You are viewing a plain text version of this content. The canonical link for it is here.
Posted to solr-user@lucene.apache.org by Parvesh Garg <pa...@zettata.com> on 2015/05/13 07:41:07 UTC

utility methods to get field values from index

Hi All,

Was wondering if there is any class in Solr that provides utility methods
to fetch indexed field values for documents using docId. Something simple
like

getMultiLong(String field, int docId)

getLong(String field, int docId)

We have written a solr component to return group level stats like avg
score, max score etc over a large number of documents (say 5000+) against a
query executed using edismax. Need to get the group id fields value to do
that, this is a single valued long field.

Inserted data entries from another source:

(* ===== verification/Generator.v ===== *)
(** * WindowBatchGenerator: [generator] of [src/train.py] (lines 344-392)

    The nested Python generator [generator(book_paths, is_training_dataset)]
    defined inside [run()], with the module globals [setx] and [last_batch]
    (lines 314-315) it rebinds, as a computation of the generator monad
    [gen] of the prelude.  Each yielded event carries the batch [(tx1, ty1)]
    and the globals at the moment the generator suspends, which is what a
    consumer reading [last_batch] between two pulls observes.

    The token-to-vector conversion [convert] (the vector dictionary), the
    tokenized-book cache and the tokenizer are parameters of the section. *)

From Stdlib Require Import String List Arith Lia ZArith.
From S2P Require Import Prelude Config.
Import ListNotations.
Open Scope fjlm_scope.

Module WindowBatchGenerator.

Section Generator.
Context {K : Type}.

(** [convert(n)]: token id to vector (the vector dictionary). *)
Variable convert : nat -> list K.
Variable c : cfg.
(** [pickle.load] of [./tokenized_books/<name>.tokenized.pkl], [None]
    when the [try] block raises. *)
Variable load_tokenized : string -> option (list nat).
(** [tokenizer.encode(open('./data/<name>').read())]. *)
Variable read_and_encode : string -> list nat.

Definition window : Type := (list (list K) * list (list K))%type.
Definition batch : Type := (list (list (list K)) * list (list (list K)))%type.

(** The module globals [setx] and [last_batch]. *)
Record globals : Type := mk_globals {
  setx : list window;
  last_batch : list window
}.

Definition init_globals : globals := mk_globals [] [].

Definition event : Type := (batch * globals)%type.

(** Lines 351-360: the cached token list, or on any exception the
    tokenized text of the book. *)
Definition get_book (book_path : string) : list nat :=
  match load_tokenized book_path with
  | Some book => book
  | None => read_and_encode book_path
  end.

(** Lines 366-378: one window at offset [n + k]. *)
Definition make_window (book : list nat) (n k : nat) : result window :=
  let pool_slice :=
    book.[Some (Z.of_nat (n + k))
          : Some (Z.of_nat (k + n + sequenceSize c + predictSteps c))] in
  let xs := pool_slice.[None : Some (Z.of_nat (sequenceSize c))] in
  let ys := pool_slice.[Some (- Z.of_nat (sequenceSize c))%Z : None] in
  let xs_converted := map convert xs in
  let ys_converted := map convert ys in
  let* _ := np_array2 xs_converted in
  let* _ := np_array2 ys_converted in
  Ok (xs_converted, ys_converted).

(** Lines 365-378: [for k in range(batchSize): ... setx.append(...)]. *)
Fixpoint inner_loop (book : list nat) (n : nat) (ks : list nat) (sx : list window)
  : result (list window) :=
  match ks with
  | [] => Ok sx
  | k :: ks' => let* w := make_window book n k in inner_loop book n ks' (sx ++ [w])
  end.

(** Lines 387-388: [tx1 = np.array([item[0] ...]); ty1 = np.array(...)]. *)
Definition make_batch (sx : list window) : result batch :=
  let* _ := np_stack (map (fun w => shape2 (fst w)) sx) in
  let* _ := np_stack (map (fun w => shape2 (snd w)) sx) in
  Ok (map fst sx, map snd sx).
(* ===== verification/Dataset.v ===== *)
(** * Dataset: the [tf.data] pipeline of [run()] ([src/train.py] lines 394-404)

    [tf.data.Dataset.from_generator(lambda: generator(books, ...),
    output_signature=(TensorSpec(...), TensorSpec(...)))]: the dataset
    pulls the generator of [Generator.v] and checks every element it
    yields against the declared signature.  TensorFlow's check
    ([structure.are_compatible] of the element's spec with the signature)
    raises [TypeError] inside the iterator at the first element whose shape
    differs; elements before it are delivered, the generator's own outcome
    is seen only when every element passed.

    [from_generator] is library semantics (not mapped to the source); the
    signature and the two datasets are the code of [run()].  [.cache()]
    and [.prefetch()] keep the elements and their order within an epoch and
    are not modelled. *)

From Stdlib Require Import String List Arith Lia.
From S2P Require Import Prelude Config Generator.
Import ListNotations.
Open Scope fjlm_scope.

Module Dataset.
Import WindowBatchGenerator.

(** [tf.TensorSpec(shape=..., dtype=tf.float32)]: the arrays the generator
    yields are [float32] ([dtype=np.float32], lines 375-376), so only the
    shape can differ. *)
Definition tensor_spec : Type := list nat.

(** Lines 394-396 (and 398-400): both components of every element are
    declared [(batchSize, sequenceSize, predictSteps)]. *)
Definition output_signature (c : cfg) : tensor_spec * tensor_spec :=
  ([batchSize c; sequenceSize c; predictSteps c],
   [batchSize c; sequenceSize c; predictSteps c]).

(** The shape of [np.array([item[0] for item in setx])]: the stack of the
    windows' arrays. *)
Definition array_shape {K} (xs : list (list (list K))) : result (list nat) :=
  np_stack (map shape2 xs).

Section FromGenerator.
Context {K : Type}.

(** One element [(tx1, ty1)] against the signature. *)
Definition check_element (sig : tensor_spec * tensor_spec) (b : @batch K) : result (@batch K) :=
  let* s1 := array_shape (fst b) in
  let* s2 := array_shape (snd b) in
  if list_eq_dec Nat.eq_dec s1 (fst sig) then
    if list_eq_dec Nat.eq_dec s2 (snd sig) then Ok b else Err TypeError
  else Err TypeError.

(** The elements in the order the generator yields them, up to the first
    one refused. *)
Fixpoint check_all (sig : tensor_spec * tensor_spec) (bs : list (@batch K))
  : list (@batch K) * result unit :=
  match bs with
  | [] => ([], Ok tt)
  | b :: bs' =>
      match check_element sig b with
      | Ok b' => let '(l, r) := check_all sig bs' in (b' :: l, r)
      | Err e => ([], Err e)
      end
  end.

(** The elements a full iteration of the dataset delivers and how it ends. *)
Definition from_generator (sig : tensor_spec * tensor_spec)
  (g : gen (@event K) (@globals K)) : list (@batch K) * result unit :=
  let '(evs, r) := g in
  let '(bs, r') := check_all sig (map fst evs) in
  (bs, match r' with
       | Err e => Err e
       | Ok _ => match r with Ok _ => Ok tt | Err e => Err e end
       end).

Variable convert : nat -> list K.
Variable c : cfg.
Variable load_tokenized : string -> option (list nat).
Variable read_and_encode : string -> list nat.

(** Lines 394-401: [train_dataset] and [val_dataset], each iterating the
    generator over its books from the module globals [G]. *)
Definition dataset (book_paths : list string) (G : @globals K) : list (@batch K) * result unit :=
  from_generator (output_signature c)
    (generator convert c load_tokenized read_and_encode book_paths G).

End FromGenerator.

(** ** The element check *)

Section Check.
Context {K : Type}.

Lemma check_all_pass sig (bs : list (@batch K)) :
  Forall (fun b => check_element sig b = Ok b) bs -> check_all sig bs = (bs, Ok tt).
Proof. induction 1 as [|b bs Hb _ IH]; simpl; [reflexivity|]. now rewrite Hb, IH. Qed.

Lemma check_all_refuse sig (b : @batch K) bs e :
  check_element sig b = Err e -> check_all sig (b :: bs) = ([], Err e).
Proof. intros H. simpl. now rewrite H. Qed.

Lemma from_generator_pass sig (g : gen (@event K) (@globals K)) G' :
  Forall (fun ev => check_element sig (fst ev) = Ok (fst ev)) (fst g) ->
  snd g = Ok G' -> from_generator sig g = (map fst (fst g), Ok tt).
Proof.
  destruct g as [evs r]. cbn [fst snd]. intros H ->. unfold from_generator.
  rewrite check_all_pass by now apply Forall_map. reflexivity.
Qed.

Lemma from_generator_refuse sig ev evs (r : result (@globals K)) e :
  check_element sig (fst ev) = Err e -> from_generator sig (ev :: evs, r) = ([], Err e).
Proof. intros H. unfold from_generator. cbn [map]. now rewrite (check_all_refuse _ _ _ _ H). Qed.

(** [np.array] of arrays of one shape has that shape behind the count. *)
Lemma np_stack_ok_inv (s0 : list nat) rest s :
  np_stack (s0 :: rest) = Ok s -> s = length (s0 :: rest) :: s0.
Proof.
  unfold np_stack. destruct (forallb _ _); intros H; [now inversion H | discriminate].
Qed.

(** Every row of the windows is a vector of width [d]. *)
Definition rows_of_width (d : nat) (xs : list (list (list K))) : Prop :=
  Forall (Forall (fun r => length r = d)) xs.

(** An element whose arrays stack and whose input rows have width
    [d <> predictSteps] is refused with [TypeError]: the last axis of
    [tx1] is [d], or [tx1] has rank 2 when its windows are empty. *)
Lemma check_element_width c d (b : @batch K) s1 s2 :
  array_shape (fst b) = Ok s1 -> array_shape (snd b) = Ok s2 ->
  rows_of_width d (fst b) -> d <> predictSteps c ->
  check_element (output_signature c) b = Err TypeError.
Proof.
  unfold check_element. intros E1 E2 Hw Hd. rewrite E1, E2. cbn [bind].
  destruct (list_eq_dec Nat.eq_dec s1 _) as [->|]; [|reflexivity]. exfalso.
  destruct (fst b) as [|x0 xs] eqn:Eb; [discriminate|].
  apply np_stack_ok_inv in E1. inversion E1 as [[HB Hx0]].
  unfold rows_of_width in Hw. inversion Hw as [|? ? Hx _]; subst.
  destruct x0 as [|r0 x0]; [discriminate|]. cbn in Hx0. injection Hx0 as _ Hr.
  inversion Hx; subst. congruence.
Qed.

End Check.

(** ** The elements the generator yields *)

Section Yields.
Context {K : Type} (convert : nat -> list K) (c : cfg).
Variable load_tokenized : string -> option (list nat).
Variable read_and_encode : string -> list nat.
Variable d : nat.
Hypothesis convert_width : forall t, length (convert t) = d.

Definition window_rows_ok (w : @window K) : Prop := Forall (fun r => length r = d) (fst w).

Lemma make_window_rows book n k w :
  make_window convert c book n k = Ok w -> window_rows_ok w.
Proof.
  unfold make_window. intros H. bind_inv H. bind_inv H. inversion H; subst.
  apply Forall_forall. intros r Hr. apply in_map_iff in Hr as [t [<- _]]. apply convert_width.
Qed.

Lemma inner_loop_rows book n ks sx sx' :
  Forall window_rows_ok sx -> inner_loop convert c book n ks sx = Ok sx' ->
  Forall window_rows_ok sx'.
Proof.
  revert sx; induction ks as [|k ks IH]; intros sx Hsx H; simpl in H.
  - now inversion H; subst.
  - bind_inv H. eapply IH; [|exact H]. apply Forall_app. split; [exact Hsx|].
    constructor; [eapply make_window_rows; eassumption | constructor].
Qed.

(** What [make_batch] hands to the dataset: arrays that stack, input rows
    of width [d]. *)
Definition element_ok (b : @batch K) : Prop :=
  (exists s1 s2, array_shape (fst b) = Ok s1 /\ array_shape (snd b) = Ok s2)
  /\ rows_of_width d (fst b).

Lemma make_batch_element sx b :
  Forall window_rows_ok sx -> make_batch sx = Ok b -> element_ok b.
Proof.
  unfold make_batch, array_shape. intros Hsx H. bind_inv H. bind_inv H.
  inversion H; subst. unfold element_ok, array_shape, rows_of_width. cbn [fst snd].
  rewrite !map_map. split; [eauto|]. now apply Forall_map.
Qed.

Lemma outer_loop_elements book n iters (G : @globals K) :
  Forall window_rows_ok (setx G) ->
  Forall (fun ev => element_ok (fst ev)) (fst (outer_loop convert c book n iters G)).
Proof.
  revert n G; induction iters as [|i IH]; intros n G HG; cbn [outer_loop]; [constructor|].
  destruct (inner_loop convert c book n _ (setx G)) as [sx|e] eqn:Ein;
    [rewrite gbind_lift_ok | constructor].
  apply inner_loop_rows in Ein; [|exact HG].
  destruct (length sx =? batchSize c); [|apply IH; exact Ein].
  destruct (make_batch sx) as [b|e] eqn:Hb; [rewrite gbind_lift_ok, gbind_yield | constructor].
  constructor; [eapply make_batch_element; eassumption|]. apply IH. constructor.
Qed.

Lemma generator_elements book_paths (G : @globals K) :
  Forall (fun ev => element_ok (fst ev))
    (fst (generator convert c load_tokenized read_and_encode book_paths G)).
Proof.
  revert G; induction book_paths as [|bp bps IH]; intros G; simpl; [constructor|].
  apply gbind_fst_Forall; [|exact IH].
  unfold process_book. destruct (batchSize c); [constructor|].
  apply outer_loop_elements. constructor.
Qed.

End Yields.

(** ** Books in which every window fits *)

Section Full.
Context {K : Type} (convert : nat -> list K) (c : cfg).
Variable load_tokenized : string -> option (list nat).
Variable read_and_encode : string -> list nat.
Variable d : nat.
Hypothesis convert_width : forall t, length (convert t) = d.

(** The windows of a group inside the book stack into two arrays of
    shape [(batchSize, sequenceSize, d)]. *)
Lemma batch_windows_shapes book n :
  0 < batchSize c -> 0 < sequenceSize c ->
  (forall k, k < batchSize c -> n + k + window_width c <= length book) ->
  array_shape (map fst (batch_windows convert c book n)) = Ok [batchSize c; sequenceSize c; d]
  /\ array_shape (map snd (batch_windows convert c book n)) = Ok [batchSize c; sequenceSize c; d].
Proof.
  intros HB HS Hfit. unfold array_shape, batch_windows. rewrite !map_map.
  assert (Hne : forall f : nat -> list nat, map f (seq 0 (batchSize c)) <> []).
  { intros f. destruct (batchSize c); [lia|discriminate]. }
  split; (rewrite (np_stack_const [sequenceSize c; d]); [now rewrite length_map, length_seq|apply Hne|]);
    intros s' Hs'; apply in_map_iff in Hs' as [k [<- Hk]]; apply in_seq in Hk;
    destruct (window_at_full_lengths convert c book (n + k)) as [H1 H2]; try (apply Hfit; lia);
    rewrite (shape2_uniform d) by (unfold window_at; apply (map_convert_width convert d convert_width)).
  - now rewrite H1; destruct (sequenceSize c); [lia|].
  - rewrite H2. now destruct (sequenceSize c); [lia|].
Qed.

Lemma book_fits_windows len groups j k :
  book_fits c len groups -> j < groups -> k < batchSize c -> 0 + j + k + window_width c <= len.
Proof. unfold book_fits. lia. Qed.

Lemma generator_full book_paths (G : @globals K) :
  0 < batchSize c -> 0 < sequenceSize c -> d = predictSteps c ->
  Forall (fun bp => book_fits c (length (get_book load_tokenized read_and_encode bp))
                      (length (get_book load_tokenized read_and_encode bp) / batchSize c))
    book_paths ->
  Forall (fun ev => check_element (output_signature c) (fst ev) = Ok (fst ev))
    (fst (generator convert c load_tokenized read_and_encode book_paths G))
  /\ exists G', snd (generator convert c load_tokenized read_and_encode book_paths G) = Ok G'.
Proof.
  intros HB HS Hd Hfits. revert G.
  induction Hfits as [|bp bps Hbp _ IH]; intros G; cbn [generator]; [split; [constructor|now exists G]|].
  rewrite process_book_outer by exact HB.
  rewrite (outer_loop_full convert c d convert_width) by
    (auto; intros j k Hj Hk; eapply book_fits_windows; eassumption).
  rewrite gbind_ok. cbn [fst snd].
  match goal with |- context [generator _ _ _ _ bps ?G1] => destruct (IH G1) as [IHf IHs] end. split; [|exact IHs].
  apply Forall_app. split; [|exact IHf]. apply Forall_map, Forall_forall.
  intros n Hn. apply in_seq in Hn. cbn [batch_event batch_of fst snd].
  destruct (batch_windows_shapes (get_book load_tokenized read_and_encode bp) n HB HS)
    as [E1 E2]; [intros k Hk; eapply book_fits_windows; eauto; lia|].
  unfold check_element, batch_of. cbn [fst snd]. rewrite E1, E2. cbn [bind output_signature fst snd].
  rewrite Hd. destruct (list_eq_dec _ _ _) as [_|C]; [|now contradiction C].
  reflexivity.
Qed.

End Full.

(** ** What the datasets deliver *)

Section Claims.
Context {K : Type} (convert : nat -> list K) (c : cfg).
Variable load_tokenized : string -> option (list nat).
Variable read_and_encode : string -> list nat.
Variable d : nat.
Hypothesis convert_width : forall t, length (convert t) = d.

(** C34: when the dictionary's vectors have [predictSteps] components and
    every window of every book fits, each element the generator yields has
    the declared type [(batchSize, sequenceSize, predictSteps)] twice: the
    dataset delivers exactly the generator's batches, in order, and ends
    normally. *)
Theorem dataset_signature_conforms book_paths G :
  0 < batchSize c -> 0 < sequenceSize c -> d = predictSteps c ->
  Forall (fun bp => book_fits c (length (get_book load_tokenized read_and_encode bp))
                      (length (get_book load_tokenized read_and_encode bp) / batchSize c))
    book_paths ->
  dataset convert c load_tokenized read_and_encode book_paths G
  = (map fst (fst (generator convert c load_tokenized read_and_encode book_paths G)), Ok tt).
Proof.
  intros HB HS Hd Hfits.
  destruct (generator_full convert c load_tokenized read_and_encode d convert_width
              book_paths G HB HS Hd Hfits) as [Hf [G' Hs]].
  unfold dataset. eapply from_generator_pass; eassumption.
Qed.

(** C35: when the vectors have [d <> predictSteps] components, the first
    element the generator yields is refused with [TypeError]: the dataset
    delivers no batch at all, whatever the books. *)
Theorem dataset_signature_mismatch book_paths G :
  d <> predictSteps c ->
  fst (generator convert c load_tokenized read_and_encode book_paths G) <> [] ->
  dataset convert c load_tokenized read_and_encode book_paths G = ([], Err TypeError).
Proof.
  intros Hd Hne.
  pose proof (generator_elements convert c load_tokenized read_and_encode d convert_width
                book_paths G) as Hel.
  unfold dataset.
  destruct (generator convert c load_tokenized read_and_encode book_paths G)
    as [[|ev evs] r]; [contradiction|].
  inversion Hel as [|? ? [[s1 [s2 [E1 E2]]] Hw] _]; subst.
  apply from_generator_refuse. eapply check_element_width; eassumption.
Qed.

End Claims.

(** Vectors of two components against [predictSteps = 1]. *)
Definition ex_convert2 (t : nat) : list nat := [t; t].

Lemma dataset_signature_conforms_witness :
  dataset ex_convert ex_cfg ex_cache ex_encode ["a"%string; "a"%string] init_globals
  = (map fst (fst (generator ex_convert ex_cfg ex_cache ex_encode
                     ["a"%string; "a"%string] init_globals)), Ok tt).
Proof.
  exact (dataset_signature_conforms ex_convert ex_cfg ex_cache ex_encode 1 ex_convert_width
           ["a"%string; "a"%string] init_globals ltac:(vm_compute; lia) ltac:(vm_compute; lia)
           eq_refl ltac:(repeat (apply Forall_cons; [vm_compute; lia|]); apply Forall_nil)).
Defined.

Lemma dataset_signature_mismatch_witness :
  dataset ex_convert2 ex_cfg ex_cache ex_encode ["a"%string] init_globals = ([], Err TypeError).
Proof.
  exact (dataset_signature_mismatch ex_convert2 ex_cfg ex_cache ex_encode 2 (fun _ => eq_refl)
           ["a"%string] init_globals ltac:(vm_compute; lia) ltac:(vm_compute; discriminate)).
Defined.

End Dataset.
(** Lines 362-366 of one generator: the book is loaded, [setx] emptied,
    and the first group's [k] loop entered. *)
Lemma step_book_enter bp bps (G : @globals K) :
  0 < batchSize c -> batchSize c <= length (book_of bp) ->
  exists i, step' (AtBook (bp :: bps), G)
            = Some (None, (AtOuter bps (book_of bp) 0 (S i), mk_globals [] (last_batch G)))
         /\ step' (AtOuter bps (book_of bp) 0 (S i), mk_globals [] (last_batch G))
            = Some (None, (AtInner bps (book_of bp) 0 (S i) (seq 0 (batchSize c)),
                           mk_globals [] (last_batch G))).
Proof.
  intros HB Hlen. cbn [step]. destruct (batchSize c) as [|B] eqn:EB; [lia|].
  destruct (length (book_of bp) / S B) as [|i] eqn:Ei.
  - apply Nat.div_small_iff in Ei; lia.
  - exists i. split; reflexivity.
Qed.

Lemma run2_book_T bp bps sched sV (G : @globals K) :
  0 < batchSize c -> batchSize c <= length (book_of bp) ->
  exists i, run2' ([true; true] ++ sched) (AtBook (bp :: bps)) sV G
            = run2' sched (AtInner bps (book_of bp) 0 (S i) (seq 0 (batchSize c))) sV
                    (mk_globals [] (last_batch G)).
Proof.
  intros HB Hlen. destruct (step_book_enter bp bps G HB Hlen) as [i [E1 E2]]. exists i.
  cbn [app]. rewrite (run2_silent_T _ _ _ _ _ _ E1). exact (run2_silent_T _ _ _ _ _ _ E2).
Qed.

Lemma run2_book_F bp bps sched sT (G : @globals K) :
  0 < batchSize c -> batchSize c <= length (book_of bp) ->
  exists i, run2' ([false; false] ++ sched) sT (AtBook (bp :: bps)) G
            = run2' sched sT (AtInner bps (book_of bp) 0 (S i) (seq 0 (batchSize c)))
                    (mk_globals [] (last_batch G)).
Proof.
  intros HB Hlen. destruct (step_book_enter bp bps G HB Hlen) as [i [E1 E2]]. exists i.
  cbn [app]. rewrite (run2_silent_F _ _ _ _ _ _ E1). exact (run2_silent_F _ _ _ _ _ _ E2).
Qed.

Lemma step_inner bps book n it k ks (G : @globals K) :
  step' (AtInner bps book n it (k :: ks), G)
  = Some (None, (AtInner bps book n it ks,
                 mk_globals (setx G ++ [window_at convert c book (n + k)]) (last_batch G))).
Proof. cbn [step]. now rewrite (make_window_ok convert c d convert_width). Qed.

(** [length ks] passes of the [k] loop (line 378) append the windows at
    offsets [n + k]. *)
Lemma run2_inner_T bps book n it ks : forall ks' sched sV (G : @globals K),
  run2' (repeat true (length ks) ++ sched) (AtInner bps book n it (ks ++ ks')) sV G
  = run2' sched (AtInner bps book n it ks') sV
          (mk_globals (setx G ++ map (fun k => window_at convert c book (n + k)) ks) (last_batch G)).
Proof.
  induction ks as [|k ks IH]; intros ks' sched sV G; cbn [length repeat app map].
  - now rewrite app_nil_r, globals_eta.
  - rewrite (run2_silent_T _ _ _ _ _ _ (step_inner bps book n it k (ks ++ ks') G)), IH.
    cbn [setx last_batch]. now rewrite <- app_assoc.
Qed.

Lemma run2_inner_T_all bps book n it ks sched sV (G : @globals K) :
  run2' (repeat true (length ks) ++ sched) (AtInner bps book n it ks) sV G
  = run2' sched (AtInner bps book n it []) sV
          (mk_globals (setx G ++ map (fun k => window_at convert c book (n + k)) ks) (last_batch G)).
Proof. rewrite <- (run2_inner_T bps book n it ks []), app_nil_r. reflexivity. Qed.

Lemma run2_inner_F bps book n it ks : forall ks' sched sT (G : @globals K),
  run2' (repeat false (length ks) ++ sched) sT (AtInner bps book n it (ks ++ ks')) G
  = run2' sched sT (AtInner bps book n it ks')
          (mk_globals (setx G ++ map (fun k => window_at convert c book (n + k)) ks) (last_batch G)).
Proof.
  induction ks as [|k ks IH]; intros ks' sched sT G; cbn [length repeat app map].
  - now rewrite app_nil_r, globals_eta.
  - rewrite (run2_silent_F _ _ _ _ _ _ (step_inner bps book n it k (ks ++ ks') G)), IH.
    cbn [setx last_batch]. now rewrite <- app_assoc.
Qed.

(** C32: the two generators share [setx], and the validation generator
    can empty it (line 362) and refill it while the training generator is
    inside its [k] loop.  For every configuration with [batchSize >= 2]
    and books of at least [batchSize] tokens, the schedule "training: 3
    steps (load, enter the group, one window); validation: 2 +
    batchSize steps (load, enter, a whole group); training: one step"
    leaves in [setx] the whole validation group followed by the second
    training window: [batchSize + 1] windows, so [len(setx) ==
    batchSize] fails for both generators and this group is never
    flushed. *)
Theorem interleaving_overfills_setx bpT bpV :
  let bookT := book_of bpT in
  let bookV := book_of bpV in
  2 <= batchSize c -> batchSize c <= length bookT -> batchSize c <= length bookV ->
  exists sched,
    setx (snd (snd (run2' sched (AtBook [bpT]) (AtBook [bpV]) init_globals)))
    = map (fun k => window_at convert c bookV k) (seq 0 (batchSize c)) ++ [window_at convert c bookT 1]
    /\ batchSize c < length (setx (snd (snd (run2' sched (AtBook [bpT]) (AtBook [bpV]) init_globals)))).
Proof.
  intros bookT bookV HB HT HV.
  set (sched := [true; true] ++ repeat true (length [0]) ++ [false; false]
                ++ repeat false (length (seq 0 (batchSize c))) ++ repeat true (length [1]) ++ []).
  assert (Hrun : setx (snd (snd (run2' sched (AtBook [bpT]) (AtBook [bpV]) init_globals)))
                 = map (fun k => window_at convert c bookV k) (seq 0 (batchSize c))
                   ++ [window_at convert c bookT 1]).
  { assert (E : seq 0 (batchSize c) = [0] ++ [1] ++ seq 2 (batchSize c - 2))
      by (destruct (batchSize c) as [|[|B]]; [lia|lia|cbn; now rewrite Nat.sub_0_r]).
    unfold sched.
    destruct (run2_book_T bpT [] (repeat true (length [0]) ++ [false; false]
                ++ repeat false (length (seq 0 (batchSize c))) ++ repeat true (length [1]) ++ [])
                (AtBook [bpV]) init_globals ltac:(lia) HT) as [i ->].
    rewrite E at 2. rewrite run2_inner_T.
    cbn [setx last_batch init_globals].
    destruct (run2_book_F bpV [] (repeat false (length (seq 0 (batchSize c))) ++ repeat true (length [1]) ++ [])
                (AtInner [] (book_of bpT) 0 (S i) ([1] ++ seq 2 (batchSize c - 2)))
                (mk_globals ([] ++ map (fun k => window_at convert c (book_of bpT) (0 + k)) [0]) [])
                ltac:(lia) HV) as [j ->].
    rewrite <- (app_nil_r (seq 0 (batchSize c))) at 2. rewrite run2_inner_F, run2_inner_T.
    cbn -[seq]. reflexivity. }
  exists sched. split; [exact Hrun|]. rewrite Hrun, length_app, length_map, length_seq. cbn. lia.
Qed.

Lemma run2_check_T bps book n it sched sV (G : @globals K) b :
  length (setx G) = batchSize c -> make_batch (setx G) = Ok b ->
  fst (fst (run2' (true :: sched) (AtCheck bps book n it) sV G))
  = (b, mk_globals [] (setx G))
    :: fst (fst (run2' sched (AtOuter bps book n (pred it)) sV (mk_globals [] (setx G)))).
Proof.
  intros Hl Hb. cbn [run2 step]. rewrite (proj2 (Nat.eqb_eq _ _) Hl), Hb.
  now destruct (run2' sched (AtOuter bps book n (pred it)) sV (mk_globals [] (setx G))) as [[? ?] ?].
Qed.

This component also looks at one more field that is a multivalued long
field for each document and compute a score based on frequency + document
score for each value.

Currently we are using stored fields and was wondering if this approach
would be faster.

Apologies if this is too much to ask for.

Parvesh Garg,

Re: utility methods to get field values from index

Posted by Parvesh Garg <pa...@zettata.com>.
Hi Shalin,

Thanks for your answer. Forgot to mention that we are using 4.10 solr.
Also, I tried using docValues and the performance was worse than getting it
from stored values. Time taken to retrieve data for 2000 docs  for 2 fields
was 120 ms vs 230 ms previously and for docValues respectively.

May be there is something wrong in my code.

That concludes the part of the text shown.